Her community involvement began her freshman season of 1996 when she served on the Community Outreach Committee. This committee is designed to provide community service opportunities for athletes. Later, she servered as the women's ice hockey team's representative in Youth Days. She has also visited children in local hospitals, has mentored a middle school girl, and has worked with the New Haven children in Yale-sponsored athletic camps. In addition, she has served as an assistant to a second grade bilingual class at a New Haven public elementary school.

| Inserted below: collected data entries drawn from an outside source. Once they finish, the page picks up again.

(** * beacon.api device registry: a shallow embedding and its properties

    The registry of [beacon/device] keeps devices, pending registrations,
    tokens and feedback in a Redis store.  This development embeds the store
    commands the registry issues, the registry operations themselves, the
    token route of [beacon/routes] and the device control processor, and
    proves the properties the specification states about them. *)

From Stdlib Require Import ZArith NArith String Ascii List Lia Bool.
From stdpp Require Import gmap strings list fin_maps.
(** * Huffman coding engine of huffman-visualizer (src/lib/huffman.ts)

    A shallow embedding of the TypeScript module [huffman.ts] and the
    verification of the properties its design document states about it.

    JavaScript values are modelled as follows.
    - A string is the list of its UTF-16 code units ([jsstring]).  The two
      ways the source walks a string are kept apart: [for (const c of s)]
      walks code points ([codePoints]), [s.split('')] walks code units
      ([split_units]).
    - A [Record<string, V>] is the list of its own properties in creation
      order ([set], [get]); [Object.entries] lists integer-like keys first,
      in ascending numeric order, then the others in creation order.
    - A [number] used as a count is a [nat] (counts stay far below 2^53,
      where doubles are exact); the compression ratio is an IEEE double.
    - [HuffmanNode | null] is [option HuffmanNode].
    - A run either returns normally or throws a [TypeError] (property access
      on [null] or [undefined]); recursion and loops are driven by a fuel
      that the callers set from the index or the heap size, and running out
      of it is a third outcome, shown never to happen.
    - Strings, arrays and the call stack are unbounded: the limits of an
      engine on string length, array length and recursion depth are not
      modelled.
    - The engine is given twice: once with the contents of its objects
      passed from step to step, and once with the objects it creates (the
      two tables and the array of the heap) held in a store, which is what
      a statement about two invocations in one program is about.  The
      second is shown to compute what the first computes. *)

From Stdlib Require Import Floats ZArith NArith Uint63 Lia.
From stdpp Require Import base list sorting.
(** ** PreferenceSetup.tsx: selecting topics *)




(** ** Requests (api.ts) *)





(** ** Collaborators and stores for the worked examples *)

(** A rational polynomial in place of [Math.exp]; it is exact at 0, the only
    argument the examples give it. *)
Definition exp_poly (x : Q) : Q := (1 + x + x * x / 2 + x * x * x / 6)%Q.

(** The cosine distance [1 - u.v / (|u| |v|)] on vectors of length one,
    which is what the examples store. *)
Definition unit_cosine_distance (u v : list Q) : Q :=
  (1 - fold_right Qplus 0 (map (fun p => p.1 * p.2) (combine u v)))%Q.

(** A matcher that finds the query term anywhere in the text. *)
Fixpoint contains_term (q text : string) : bool :=
  String.prefix q text
  || match text with
     | EmptyString => false
     | String _ rest => contains_term q rest
     end.

(** A provider that is unavailable for an empty text. *)
Definition demo_analyzeContent (text : string) : outcome Analysis :=
  if String.eqb text "" then Thrown "EnrichmentUnavailable"
  else Returned {| an_summary := text; an_sentiment := "neutral";
                   an_keywords := []; an_topics := [] |}.

Definition demo_generateEmbedding (text : string) : outcome (list Q) :=
  if String.eqb text "" then Thrown "EmbeddingUnavailable" else Returned [1%Q; 0%Q].

Definition demo_article (id topic : string) (publishedAt : Z) : Article :=
  {| art_id := id; art_title := id; art_content := "text"; art_summary := "text";
     art_sentiment := "neutral"; art_topic := topic; art_source := "wire";
     art_url := ""; art_publishedAt := publishedAt;
     art_embedding := Some [1%Q; 0%Q]; art_keywords := [] |}.

Definition demo_raw (id content : string) : RawArticle :=
  {| raw_id := id; raw_title := id; raw_content := content; raw_topic := "tech";
     raw_source := "wire"; raw_url := ""; raw_publishedAt := 1000 |}.

Definition demo_preferences (chosen : list string) : Preferences :=
  {| topics := chosen; sources := []; pref_sentiment := None;
     pref_language := None; updatedAt := 0 |}.

(** A store holding one article on technology, at time 1000. *)
Definition one_article : Redis :=
  with_articles (insert "a1" (demo_article "a1" "tech" 1000)) (empty_redis 1000).

(** The same store after a user has chosen the topic of that article. *)
Definition one_reader : Redis :=
  (storeUserPreferences "u1" (demo_preferences ["tech"]) one_article).1.

(** The store [one_article] after a user has saved preferences that name
    no topic. *)
Definition undecided_reader : Redis :=
  (storeUserPreferences "u2" (demo_preferences []) one_article).1.

(** The store [one_article] after a first trending refresh. *)
Definition refreshed_once : Redis :=
  updateTrendingArticles exp_poly contains_term one_article.

(** Two articles published now; the second has five views, two likes and a
    share. *)
Definition two_articles : Redis :=
  let s := with_articles (insert "a2" (demo_article "a2" "tech" 1000)) one_article in
  let views := fold_left (fun st _ => trackEngagement st "a2" "view") (seq 0 5) s in
  let likes := fold_left (fun st _ => trackEngagement st "a2" "like") (seq 0 2) views in
  trackEngagement likes "a2" "share".




(** ** Further definitions *)

(** The weight [getEngagementScore] gives one event of an action: its
    formula counts a view once, a like twice and a share three times, and
    reads no other counter. *)
Definition action_weight (action : string) : Z :=
  if String.eqb action "view" then 1
  else if String.eqb action "like" then 2
  else if String.eqb action "share" then 3
  else 0.


(** The score a rebuild gives an article: its time decay times its
    engagement score. *)
Definition trending_score (Math_exp : Q → Q) (s : Redis) (articleId : string)
    (article : Article) : Q :=
  (Math_exp (- inject_Z (clock s - art_publishedAt article) / inject_Z DAY_MS)
   * inject_Z (getEngagementScore s articleId))%Q.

However, she has not limited her community involvement just to New Haven and her time at Yale University. During the summer of 1997, she worked in a family-based program in Oak Park, Illinois. The program served families who have abused and/or neglected their children. Then, during her spring break last year, she worked for Habitat for Humanity constructing houses as part of the Collegiate Challenge. Finally, last summer, she worked on a malaria project in a small village in Lima, Peru. While there, she also volunteered for a medical mission.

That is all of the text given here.